A series of hate-filled letters told Hill his openly gay lifestyle wouldn’t be tolerated by the Seneca community. If he didn’t leave, one letter promised, the anonymous author would “take matters into my own hands.” His car tire was punctured with a screwdriver. He found “f—-t” written in the dust on his car.
Hill said he reported the incidents to police, who couldn’t identify the culprit. He was too afraid to leave his apartment at night and suffered from severe mental stress.
The school district initially was supportive, he said, allowing him to take medical leave in mid-January. But after seven weeks of unpaid leave, Hill was told it was time to resign or return to class.
“It was very frustrating,” he said, “that my option was to pack up and move.”
Hill said he grew up in Sabetha and taught at Highland Community College for six years before taking the job at Nemaha Valley in 2009. He first told his family he was gay in July of last year.
On Oct. 14, Hill made a public statement revealing he was gay.

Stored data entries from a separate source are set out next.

(** What a node stores comes back: an entry, a hard state, a snapshot, a
    configuration change and a node info are marshalled without failure into
    exactly Size bytes, which Unmarshal turns back into the same value. *)
Theorem stored_roundtrip :
  (∀ m, Entry_ok m → Entry_Size m < 2 ^ 63 →
     roundtrips Entry_Marshal Entry_Size Entry_Unmarshal zeroEntry m) ∧
  (∀ m, HardState_ok m → HardState_Size m < 2 ^ 63 →
     roundtrips HardState_Marshal HardState_Size HardState_Unmarshal zeroHardState m) ∧
  (∀ m, Snapshot_ok m → Snapshot_Size m < 2 ^ 63 →
     roundtrips Snapshot_Marshal Snapshot_Size Snapshot_Unmarshal zeroSnapshot m) ∧
  (∀ m, ConfChange_ok m → ConfChange_Size m < 2 ^ 63 →
     roundtrips ConfChange_Marshal ConfChange_Size ConfChange_Unmarshal zeroConfChange m) ∧
  (∀ m, Info_ok m → Info_Size m < 2 ^ 63 →
     roundtrips Info_Marshal Info_Size Info_Unmarshal zeroInfo m).
Proof.
  split_and!; intros m Hok Hf;
    rewrite ?Entry_size, ?HardState_size, ?Snapshot_size, ?ConfChange_size, ?Info_size in Hf.
  - apply (roundtrips_intro Entry_MarshalTo Entry_Size (λ _, Entry_fields) Entry_keep
      Entry_encode); auto using Entry_writes, Entry_size.
    intros fuel Hl. apply Entry_reads; [done|]. unfold Entry_encode in Hl.
    rewrite !length_app in Hl. lia.
  - apply (roundtrips_intro HardState_MarshalTo HardState_Size (λ _, HardState_fields)
      HardState_keep HardState_encode); auto using HardState_writes, HardState_size.
    intros fuel Hl. apply HardState_reads; [done|]. unfold HardState_encode in Hl.
    rewrite !length_app in Hl. lia.
  - apply (roundtrips_intro Snapshot_MarshalTo Snapshot_Size (λ _, Snapshot_fields)
      Snapshot_keep Snapshot_encode);
      [apply Snapshot_writes, Hok|apply Snapshot_size|done|].
    intros fuel Hl. apply Snapshot_reads; [done|]. unfold Snapshot_encode in Hl.
    rewrite !length_app in Hl. lia.
  - apply (roundtrips_intro ConfChange_MarshalTo ConfChange_Size (λ _, ConfChange_fields)
      ConfChange_keep ConfChange_encode); auto using ConfChange_writes, ConfChange_size.
    intros fuel Hl. apply ConfChange_reads; [done|]. unfold ConfChange_encode in Hl.
    rewrite !length_app in Hl. lia.
  - apply (roundtrips_intro Info_MarshalTo Info_Size (λ _, Info_fields) Info_keep
      Info_encode); auto using Info_writes, Info_size.
    intros fuel Hl. apply Info_reads; [done|]. unfold Info_encode in Hl.
    rewrite !length_app in Hl. lia.
Qed.
(* ===== verification/Walpb.v ===== *)
(** * Walpb: the records of the write-ahead log (src/wal/walpb)

    The message Record of record.pb.go with its codec, and record.go: the CRC of a
    record is a running checksum, checked by [Validate]. *)

From S2P Require Import Prelude Wire.

Record Record_ := mkRecord {
  Record_Type : Z;
  Record_Crc : Z;
  Record_Data : option (list Z);  (** nil or a slice *)
  Record_XXX : list Z;
}.
Definition zeroRecord : Record_ := mkRecord 0 0 None [].

#[export] Instance set_Record_Type : Setter Record_Type := λ f x,
  mkRecord (f (Record_Type x)) (Record_Crc x) (Record_Data x) (Record_XXX x).
#[export] Instance set_Record_Crc : Setter Record_Crc := λ f x,
  mkRecord (Record_Type x) (f (Record_Crc x)) (Record_Data x) (Record_XXX x).
#[export] Instance set_Record_Data : Setter Record_Data := λ f x,
  mkRecord (Record_Type x) (Record_Crc x) (f (Record_Data x)) (Record_XXX x).
#[export] Instance set_Record_XXX : Setter Record_XXX := λ f x,
  mkRecord (Record_Type x) (Record_Crc x) (Record_Data x) (f (Record_XXX x)).

#[export] Instance Record_eq_dec : EqDecision Record_.
Proof. solve_decision. Defined.

(** ** The codec *)
Definition Record_fields (n : Z) : option (fieldCase Record_) :=
  match n with
  | 1 => Some (varintField int64 Record_Type)
  | 2 => Some (varintField uint32 Record_Crc)
  | 3 => Some (bytesField int64 (λ bs m,
           Ret (m <| Record_Data := appendBytes (Record_Data m) bs |>, None)))
  | _ => None
  end.

Definition Record_keep (bs : list Z) (m : Record_) : Record_ :=
  m <| Record_XXX := Record_XXX m ++ bs |>.

Definition Record_Unmarshal (fuel : nat) (data : list Z) (m : Record_) :=
  unmarshalLoop Record_fields Record_keep fuel fuel data 0 m.

Definition Record_Size (m : Record_) : Z :=
  (1 + sov (uint64 (Record_Type m))) + (1 + sov (uint64 (Record_Crc m)))
  + sizeOptLen (Record_Data m) + len (Record_XXX m).

Definition Record_MarshalTo (m : Record_) : writer :=
  putVarint 0x8 (Record_Type m) ▷ putVarint 0x10 (Record_Crc m)
  ▷ putOptLen 0x1a (Record_Data m) ▷ putBytes (Record_XXX m).

Definition Record_Marshal (m : Record_) : outcome (list Z) :=
  marshal (Record_Size m) (Record_MarshalTo m).

(** ** Validation *)
Inductive recordError := ErrCRCMismatch.

(** [rec.Validate(crc)]: the record and the error. *)
Definition Validate (crc : Z) (rec : Record_) : Record_ * option recordError :=
  if Record_Crc rec =? crc then (rec, None)
  else (zeroRecord, Some ErrCRCMismatch).

(** ** Correctness of the codec *)
Definition Record_encode (m : Record_) : list Z :=
  encVarint 0x8 (Record_Type m) ++ encVarint 0x10 (Record_Crc m)
  ++ encOptBytes 0x1a (Record_Data m) ++ Record_XXX m.

Record Record_ok (m : Record_) : Prop := {
  rok_Type : inS 64 (Record_Type m);
  rok_Crc : inU 32 (Record_Crc m);
  rok_XXX : unrecognized_ok Record_fields (Record_XXX m);
}.

(** An empty slice is read back as nil. *)
Definition normData (o : option (list Z)) : option (list Z) :=
  match o with Some [] => None | _ => o end.

#[local] Instance Record_XXX_laws : FieldLaws Record_XXX.
Proof. split; by intros []. Qed.

Lemma Record_size m : Record_Size m = len (Record_encode m).
Proof. unfold Record_Size, Record_encode. size_solve. Qed.

Lemma Record_writes m : writes (Record_MarshalTo m) (Record_encode m).
Proof. unfold Record_MarshalTo, Record_encode. eauto 20 with etcd. Qed.

Lemma Record_reads fuel m :
  Record_ok m → (length (Record_XXX m) < fuel)%nat →
  reads Record_fields Record_keep fuel (Record_encode m) zeroRecord
    (m <| Record_Data ::= normData |>).
Proof.
  intros [] Hlt. unfold Record_encode. read_fields.
  destruct m as [t c [d|] x]; cbn [encOptBytes Record_Data].
  - read_fields. read_last Record_XXX. by destruct d.
  - eapply reads_app; [apply reads_nil|]. by read_last Record_XXX.
Qed.

Lemma Record_Unmarshal_encode fuel m :
  Record_ok m → fits (Record_encode m) → (length (Record_encode m) < fuel)%nat →
  Record_Unmarshal fuel (Record_encode m) zeroRecord =
  Ret (m <| Record_Data ::= normData |>, None).
Proof.
  intros Hok Hf Hlt. apply reads_all; [apply Record_reads; [done|]|done|done].
  unfold Record_encode in Hlt. rewrite !length_app in Hlt. lia.
Qed.

Lemma Record_Marshal_encode m : Record_Marshal m = Ok (Record_encode m).
Proof. apply marshal_writes; [apply Record_writes|apply Record_size]. Qed.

Shortly after, someone took a photo of him dining with a male friend. The photo quickly circulated on Snapchat, he said, as he became the target of cyberbullying.

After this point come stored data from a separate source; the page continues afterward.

(* ===== verification/Etcdserverpb.v ===== *)
(** * Etcdserverpb: the requests of the server
    (src/etcdserver/etcdserverpb/etcdserver.pb.go)

    The message Request, which a server proposes to the cluster and applies once
    committed.  A string is a list of bytes. *)

From S2P Require Import Prelude Wire.

Record Request := mkRequest {
  Request_ID : Z;
  Request_Method : list Z;
  Request_Path : list Z;
  Request_Val : list Z;
  Request_Dir : bool;
  Request_PrevValue : list Z;
  Request_PrevIndex : Z;
  Request_PrevExist : option bool;  (** a *bool *)
  Request_Expiration : Z;
  Request_Wait : bool;
  Request_Since : Z;
  Request_Recursive : bool;
  Request_Sorted : bool;
  Request_Quorum : bool;
  Request_Time : Z;
  Request_Stream : bool;
  Request_XXX : list Z;
}.
Definition zeroRequest : Request :=
  mkRequest 0 [] [] [] false [] 0 None 0 false 0 false false false 0 false [].

#[export] Instance set_Request_ID : Setter Request_ID := λ f x,
  mkRequest (f (Request_ID x)) (Request_Method x) (Request_Path x) (Request_Val x)
    (Request_Dir x) (Request_PrevValue x) (Request_PrevIndex x) (Request_PrevExist x)
    (Request_Expiration x) (Request_Wait x) (Request_Since x) (Request_Recursive x)
    (Request_Sorted x) (Request_Quorum x) (Request_Time x) (Request_Stream x)
    (Request_XXX x).
#[export] Instance set_Request_Method : Setter Request_Method := λ f x,
  mkRequest (Request_ID x) (f (Request_Method x)) (Request_Path x) (Request_Val x)
    (Request_Dir x) (Request_PrevValue x) (Request_PrevIndex x) (Request_PrevExist x)
    (Request_Expiration x) (Request_Wait x) (Request_Since x) (Request_Recursive x)
    (Request_Sorted x) (Request_Quorum x) (Request_Time x) (Request_Stream x)
    (Request_XXX x).
#[export] Instance set_Request_Path : Setter Request_Path := λ f x,
  mkRequest (Request_ID x) (Request_Method x) (f (Request_Path x)) (Request_Val x)
    (Request_Dir x) (Request_PrevValue x) (Request_PrevIndex x) (Request_PrevExist x)
    (Request_Expiration x) (Request_Wait x) (Request_Since x) (Request_Recursive x)
    (Request_Sorted x) (Request_Quorum x) (Request_Time x) (Request_Stream x)
    (Request_XXX x).
#[export] Instance set_Request_Val : Setter Request_Val := λ f x,
  mkRequest (Request_ID x) (Request_Method x) (Request_Path x) (f (Request_Val x))
    (Request_Dir x) (Request_PrevValue x) (Request_PrevIndex x) (Request_PrevExist x)
    (Request_Expiration x) (Request_Wait x) (Request_Since x) (Request_Recursive x)
    (Request_Sorted x) (Request_Quorum x) (Request_Time x) (Request_Stream x)
    (Request_XXX x).
#[export] Instance set_Request_Dir : Setter Request_Dir := λ f x,
  mkRequest (Request_ID x) (Request_Method x) (Request_Path x) (Request_Val x) (f
    (Request_Dir x)) (Request_PrevValue x) (Request_PrevIndex x) (Request_PrevExist x)
    (Request_Expiration x) (Request_Wait x) (Request_Since x) (Request_Recursive x)
    (Request_Sorted x) (Request_Quorum x) (Request_Time x) (Request_Stream x)
    (Request_XXX x).
#[export] Instance set_Request_PrevValue : Setter Request_PrevValue := λ f x,
  mkRequest (Request_ID x) (Request_Method x) (Request_Path x) (Request_Val x)
    (Request_Dir x) (f (Request_PrevValue x)) (Request_PrevIndex x) (Request_PrevExist
    x) (Request_Expiration x) (Request_Wait x) (Request_Since x) (Request_Recursive x)
    (Request_Sorted x) (Request_Quorum x) (Request_Time x) (Request_Stream x)
    (Request_XXX x).
#[export] Instance set_Request_PrevIndex : Setter Request_PrevIndex := λ f x,
  mkRequest (Request_ID x) (Request_Method x) (Request_Path x) (Request_Val x)
    (Request_Dir x) (Request_PrevValue x) (f (Request_PrevIndex x)) (Request_PrevExist
    x) (Request_Expiration x) (Request_Wait x) (Request_Since x) (Request_Recursive x)
    (Request_Sorted x) (Request_Quorum x) (Request_Time x) (Request_Stream x)
    (Request_XXX x).
#[export] Instance set_Request_PrevExist : Setter Request_PrevExist := λ f x,
  mkRequest (Request_ID x) (Request_Method x) (Request_Path x) (Request_Val x)
    (Request_Dir x) (Request_PrevValue x) (Request_PrevIndex x) (f (Request_PrevExist
    x)) (Request_Expiration x) (Request_Wait x) (Request_Since x) (Request_Recursive x)
    (Request_Sorted x) (Request_Quorum x) (Request_Time x) (Request_Stream x)
    (Request_XXX x).
#[export] Instance set_Request_Expiration : Setter Request_Expiration := λ f x,
  mkRequest (Request_ID x) (Request_Method x) (Request_Path x) (Request_Val x)
    (Request_Dir x) (Request_PrevValue x) (Request_PrevIndex x) (Request_PrevExist x) (f
    (Request_Expiration x)) (Request_Wait x) (Request_Since x) (Request_Recursive x)
    (Request_Sorted x) (Request_Quorum x) (Request_Time x) (Request_Stream x)
    (Request_XXX x).
#[export] Instance set_Request_Wait : Setter Request_Wait := λ f x,
  mkRequest (Request_ID x) (Request_Method x) (Request_Path x) (Request_Val x)
    (Request_Dir x) (Request_PrevValue x) (Request_PrevIndex x) (Request_PrevExist x)
    (Request_Expiration x) (f (Request_Wait x)) (Request_Since x) (Request_Recursive x)
    (Request_Sorted x) (Request_Quorum x) (Request_Time x) (Request_Stream x)
    (Request_XXX x).
#[export] Instance set_Request_Since : Setter Request_Since := λ f x,
  mkRequest (Request_ID x) (Request_Method x) (Request_Path x) (Request_Val x)
    (Request_Dir x) (Request_PrevValue x) (Request_PrevIndex x) (Request_PrevExist x)
    (Request_Expiration x) (Request_Wait x) (f (Request_Since x)) (Request_Recursive x)
    (Request_Sorted x) (Request_Quorum x) (Request_Time x) (Request_Stream x)
    (Request_XXX x).
#[export] Instance set_Request_Recursive : Setter Request_Recursive := λ f x,
  mkRequest (Request_ID x) (Request_Method x) (Request_Path x) (Request_Val x)
    (Request_Dir x) (Request_PrevValue x) (Request_PrevIndex x) (Request_PrevExist x)
    (Request_Expiration x) (Request_Wait x) (Request_Since x) (f (Request_Recursive x))
    (Request_Sorted x) (Request_Quorum x) (Request_Time x) (Request_Stream x)
    (Request_XXX x).
#[export] Instance set_Request_Sorted : Setter Request_Sorted := λ f x,
  mkRequest (Request_ID x) (Request_Method x) (Request_Path x) (Request_Val x)
    (Request_Dir x) (Request_PrevValue x) (Request_PrevIndex x) (Request_PrevExist x)
    (Request_Expiration x) (Request_Wait x) (Request_Since x) (Request_Recursive x) (f
    (Request_Sorted x)) (Request_Quorum x) (Request_Time x) (Request_Stream x)
    (Request_XXX x).
#[export] Instance set_Request_Quorum : Setter Request_Quorum := λ f x,
  mkRequest (Request_ID x) (Request_Method x) (Request_Path x) (Request_Val x)
    (Request_Dir x) (Request_PrevValue x) (Request_PrevIndex x) (Request_PrevExist x)
    (Request_Expiration x) (Request_Wait x) (Request_Since x) (Request_Recursive x)
    (Request_Sorted x) (f (Request_Quorum x)) (Request_Time x) (Request_Stream x)
    (Request_XXX x).
#[export] Instance set_Request_Time : Setter Request_Time := λ f x,
  mkRequest (Request_ID x) (Request_Method x) (Request_Path x) (Request_Val x)
    (Request_Dir x) (Request_PrevValue x) (Request_PrevIndex x) (Request_PrevExist x)
    (Request_Expiration x) (Request_Wait x) (Request_Since x) (Request_Recursive x)
    (Request_Sorted x) (Request_Quorum x) (f (Request_Time x)) (Request_Stream x)
    (Request_XXX x).
#[export] Instance set_Request_Stream : Setter Request_Stream := λ f x,
  mkRequest (Request_ID x) (Request_Method x) (Request_Path x) (Request_Val x)
    (Request_Dir x) (Request_PrevValue x) (Request_PrevIndex x) (Request_PrevExist x)
    (Request_Expiration x) (Request_Wait x) (Request_Since x) (Request_Recursive x)
    (Request_Sorted x) (Request_Quorum x) (Request_Time x) (f (Request_Stream x))
    (Request_XXX x).
#[export] Instance set_Request_XXX : Setter Request_XXX := λ f x,
  mkRequest (Request_ID x) (Request_Method x) (Request_Path x) (Request_Val x)
    (Request_Dir x) (Request_PrevValue x) (Request_PrevIndex x) (Request_PrevExist x)
    (Request_Expiration x) (Request_Wait x) (Request_Since x) (Request_Recursive x)
    (Request_Sorted x) (Request_Quorum x) (Request_Time x) (Request_Stream x) (f
    (Request_XXX x)).

#[export] Instance Request_eq_dec : EqDecision Request.
Proof. solve_decision. Defined.

(** ** The codec *)
Definition stringField (proj : Request → list Z) `{!Setter proj} : fieldCase Request :=
  bytesField uint64 (λ bs m, Ret (m <| proj := bs |>, None)).
Definition boolField (proj : Request → bool) `{!Setter proj} : fieldCase Request :=
  localVarint int64 (λ v m, m <| proj := negb (v =? 0) |>).

Definition Request_fields (n : Z) : option (fieldCase Request) :=
  match n with
  | 1 => Some (varintField int64 Request_ID)
  | 2 => Some (stringField Request_Method)
  | 3 => Some (stringField Request_Path)
  | 4 => Some (stringField Request_Val)
  | 5 => Some (boolField Request_Dir)
  | 6 => Some (stringField Request_PrevValue)
  | 7 => Some (varintField uint64 Request_PrevIndex)
  | 8 => Some (localVarint int64 (λ v m, m <| Request_PrevExist := Some (negb (v =? 0)) |>))
  | 9 => Some (varintField int64 Request_Expiration)
  | 10 => Some (boolField Request_Wait)
  | 11 => Some (varintField uint64 Request_Since)
  | 12 => Some (boolField Request_Recursive)
  | 13 => Some (boolField Request_Sorted)
  | 14 => Some (boolField Request_Quorum)
  | 15 => Some (varintField int64 Request_Time)
  | 16 => Some (boolField Request_Stream)
  | _ => None
  end.

Definition Request_keep (bs : list Z) (m : Request) : Request :=
  m <| Request_XXX := Request_XXX m ++ bs |>.

Definition Request_Unmarshal (fuel : nat) (data : list Z) (m : Request) :=
  unmarshalLoop Request_fields Request_keep fuel fuel data 0 m.

Definition sizeString (s : list Z) : Z := 1 + len s + sov (uint64 (len s)).

Definition Request_Size (m : Request) : Z :=
  (1 + sov (uint64 (Request_ID m))) + sizeString (Request_Method m)
  + sizeString (Request_Path m) + sizeString (Request_Val m) + 2
  + sizeString (Request_PrevValue m) + (1 + sov (uint64 (Request_PrevIndex m)))
  + match Request_PrevExist m with Some _ => 2 | None => 0 end
  + (1 + sov (uint64 (Request_Expiration m))) + 2
  + (1 + sov (uint64 (Request_Since m))) + 2 + 2 + 2
  + (1 + sov (uint64 (Request_Time m))) + 3 + len (Request_XXX m).

Definition Request_MarshalTo (m : Request) : writer :=
  putVarint 0x8 (Request_ID m) ▷ putLen 0x12 (Request_Method m)
  ▷ putLen 0x1a (Request_Path m) ▷ putLen 0x22 (Request_Val m)
  ▷ putBool 0x28 (Request_Dir m) ▷ putLen 0x32 (Request_PrevValue m)
  ▷ putVarint 0x38 (Request_PrevIndex m)
  ▷ match Request_PrevExist m with Some b => putBool 0x40 b | None => Ok end
  ▷ putVarint 0x48 (Request_Expiration m) ▷ putBool 0x50 (Request_Wait m)
  ▷ putVarint 0x58 (Request_Since m) ▷ putBool 0x60 (Request_Recursive m)
  ▷ putBool 0x68 (Request_Sorted m) ▷ putBool 0x70 (Request_Quorum m)
  ▷ putVarint 0x78 (Request_Time m)
  ▷ put 0x80 ▷ putBool 0x1 (Request_Stream m)
  ▷ putBytes (Request_XXX m).

Definition Request_Marshal (m : Request) : outcome (list Z) :=
  marshal (Request_Size m) (Request_MarshalTo m).

(** ** Correctness of the codec *)
Definition Request_encode (m : Request) : list Z :=
  encVarint 0x8 (Request_ID m) ++ encBytes 0x12 (Request_Method m)
  ++ encBytes 0x1a (Request_Path m) ++ encBytes 0x22 (Request_Val m)
  ++ encBool 0x28 (Request_Dir m) ++ encBytes 0x32 (Request_PrevValue m)
  ++ encVarint 0x38 (Request_PrevIndex m)
  ++ match Request_PrevExist m with Some b => encBool 0x40 b | None => [] end
  ++ encVarint 0x48 (Request_Expiration m) ++ encBool 0x50 (Request_Wait m)
  ++ encVarint 0x58 (Request_Since m) ++ encBool 0x60 (Request_Recursive m)
  ++ encBool 0x68 (Request_Sorted m) ++ encBool 0x70 (Request_Quorum m)
  ++ encVarint 0x78 (Request_Time m)
  ++ (varint 0x80 ++ varint (if Request_Stream m then 1 else 0)) ++ Request_XXX m.

Record Request_ok (m : Request) : Prop := {
  qok_ID : inS 64 (Request_ID m);
  qok_PrevIndex : inU 64 (Request_PrevIndex m);
  qok_Expiration : inS 64 (Request_Expiration m);
  qok_Since : inU 64 (Request_Since m);
  qok_Time : inS 64 (Request_Time m);
  qok_XXX : unrecognized_ok Request_fields (Request_XXX m);
}.

#[local] Instance Request_XXX_laws : FieldLaws Request_XXX.
Proof. split; by intros []. Qed.

Lemma len_encBool tag b : len (encBool tag b) = 2.
Proof. done. Qed.

Lemma Request_size m : Request_Size m = len (Request_encode m).
Proof.
  unfold Request_Size, Request_encode, sizeString.
  rewrite ?len_app, ?len_encVarint, ?len_encBytes, ?len_encBool.
  assert (∀ b : bool, len (varint (if b then 1 else 0)) = 1) as -> by by intros [].
  change (len (varint 128)) with 2.
  destruct (Request_PrevExist m); rewrite ?len_encBool; change (len []) with 0; lia.
Qed.

Lemma Request_writes m : writes (Request_MarshalTo m) (Request_encode m).
Proof.
  unfold Request_MarshalTo, Request_encode.
  do 7 (apply writes_seq; [eauto with etcd|]).
  apply writes_seq; [destruct (Request_PrevExist m); [eauto with etcd|apply writes_nil]|].
  do 7 (apply writes_seq; [eauto with etcd|]).
  change (varint 128) with ([128] ++ [1]). rewrite <-!app_assoc.
  apply writes_seq; [apply writes_put; unfold inU; lia|]. rewrite app_assoc.
  apply writes_seq; [|apply writes_bytes].
  assert ([1] ++ varint (if Request_Stream m then 1 else 0) =
    encBool 1 (Request_Stream m)) as -> by by destruct (Request_Stream m).
  eauto with etcd.
Qed.

(** The tag of field 16 takes two bytes. *)
Lemma reads_stream fuel v m :
  reads Request_fields Request_keep fuel (varint 0x80 ++ varint v) m
    (m <| Request_Stream := negb (int64 (uint64 v) =? 0) |>).
Proof.
  eapply reads_field; [lia|reflexivity|].
  change (Z.land 128 7) with 0. apply (decodes_local int64).
Qed.

Lemma Request_reads fuel m :
  Request_ok m → (length (Request_XXX m) < fuel)%nat →
  reads Request_fields Request_keep fuel (Request_encode m) zeroRequest m.
Proof.
  intros [] Hlt. unfold Request_encode.
  destruct (Request_PrevExist m) as [b|] eqn:E; rewrite ?(app_nil_l (encVarint _ _ ++ _)),
    !encBool_varint; read_fields; (eapply reads_app; [apply reads_stream|]);
    read_last Request_XXX; destruct m; simpl in E; by subst.
Qed.

Lemma Request_codec m :
  Request_ok m → Request_Size m < 2 ^ 63 →
  roundtrips Request_Marshal Request_Size Request_Unmarshal zeroRequest m.
Proof.
  intros Hok Hf. rewrite Request_size in Hf.
  apply (roundtrips_intro Request_MarshalTo Request_Size (λ _, Request_fields) Request_keep
    Request_encode); auto using Request_writes, Request_size.
  intros fuel Hl. apply Request_reads; [done|]. unfold Request_encode in Hl.
  rewrite !length_app in Hl. lia.
Qed.

(** A request proposed by one server is the request every server applies:
    Marshal never fails, produces exactly Size bytes, and Unmarshal gives the
    request back, the optional PrevExist and unrecognized bytes included. *)
Theorem Request_roundtrip m :
  Request_ok m → Request_Size m < 2 ^ 63 →
  roundtrips Request_Marshal Request_Size Request_Unmarshal zeroRequest m.
Proof. apply Request_codec. Qed.

(** ** Witness *)
Definition wrequest : Request :=
  mkRequest (-5) [80; 85; 84] [47; 97] [] false [120] 7 (Some false) 0 true 300 false true
    false (-1) true [].

Lemma wrequest_ok : Request_ok wrequest.
Proof. split; [done..|apply unrecognized_nil]. Qed.

Lemma Request_roundtrip_witness :
  roundtrips Request_Marshal Request_Size Request_Unmarshal zeroRequest wrequest.
Proof. apply Request_roundtrip; [exact wrequest_ok|by vm_compute]. Defined.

The harassment led to a disruptive classroom environment, he said, and eroded respect for him as a professional.
Nemaha Central Unified School District 115 superintendent Darrel Kohlman said he couldn’t comment on personnel matters and that the incidents targeting Hill happened away from school. The district doesn’t tolerate harassment, discrimination or bullying, he said, and his schools teach students that such behavior is inappropriate.
“We feel like we’re trying to do our part,” Kohlman said. “It’s unfortunate that society has not followed suit.”

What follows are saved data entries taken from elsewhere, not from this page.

(** C33. A torn write.  When the last record of a log is cut short after [k] of its bytes,
    ReadAll reports UnexpectedEOF, with one exception: when exactly the eight bytes of the
    length were written, the log reads as if the record had never been written. *)
Theorem torn_write files op k w :
  w_ri w = 0 → w_enti w = 0 → Forall (Forall wop_ok) files → files ≠ [] → wop_ok op →
  follow 0 (concat files) replayed0 → Forall op_ok (concat files) →
  (0 < k < length (recBytes (logCrc 0 files) op))%nat →
  w_decoder w = Some (newDecoder (logBytes 0 files ++ take k (recBytes (logCrc 0 files) op))) →
  let t := replay 0 (concat files) replayed0 in
  ∃ w', ReadAll grow w = Ret (w', if decide (k = 8%nat)
    then (sp_id t, sp_state t, sp_ents t, None)
    else (0, zeroHardState, [], Some UnexpectedEOF)).
Proof.
  intros Hri He Hok Hne Hop Hf Hops Hk Hdec t. set (c := logCrc 0 files) in *.
  unfold ReadAll. rewrite Hdec, He, Hri. cbn [d_rest newDecoder].
  set (torn := take k _) in *. set (all := logBytes 0 files ++ torn).
  assert (turns files ≤ length all)%nat as Ht.
  { unfold all. rewrite length_app. pose proof (turns_bytes 0 files). lia. }
  replace (S (length all)) with (turns files + S (length all - turns files))%nat by lia.
  destruct (readLoop_log grow (S (length all - turns files)) 0 0 0 files torn
    (mkReadState 0 zeroHardState ([], 0%nat) 0 (newDecoder all)) replayed0)
    as (r & Hloop & [Hi Hs Hen _ Hent] & Hdr); [done..|by split|done|by left|done|done|].
  rewrite Hloop. cbn [readLoop]. rewrite Hdr. fold c.
  rewrite (decode_torn c op k _ Hop Hk). cbn [mbind run_bind].
  case_decide; [|by eexists].
  cbn [rs_enti rs_id rs_state rs_ents set set_rs_decoder]. rewrite Hent, Hi, Hs, Hen.
  pose proof (lastSaved_range _ Hops) as Hl. unfold lastSaved in Hl.
  change (w_ri (w <| w_enti := _ |>)) with (w_ri w). rewrite Hri.
  rewrite (proj2 (Z.ltb_ge _ 0)) by apply Hl. by eexists.
Qed.
End faults.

Letters to Hill repeatedly said he should be fired for adopting an immoral lifestyle. “F–s” are not welcome, one letter said, and he should watch his back.
“Homosexuals should not be teaching our kids,” another letter said. “In fact, I don’t believe they should be teachers at all. They are perverts and predators. They are not acceptable role models for our kids.”
Kohlman said a longtime district substitute has filled in for Hill this semester and worked with Hill while he was on leave. A replacement for the upcoming school year has accepted an offer from the district, but the offer hasn’t yet been submitted to the school board for approval.
Tom Witt, executive director for Equality Kansas, said it was “absolutely horrifying that professionals in Kansas are still being harassed and threatened, and run out of their jobs and run out of town, because of their sexual orientation.”
Hill announced his resignation in a Facebook post with images of the three letters he received, saying “people need to know this kind of ugly hatred still exists in the world.” More than a thousand people reacted to the post, and about 400 comments offer love and well wishes.
In an interview, Hill said he has found Palm Springs to be an accepting and open community.
“It’s a good place for me to be right now,” he said, “at this point in my life.”
Sherman Smith is a reporter for The Topeka (Kan.) Capital-Journal.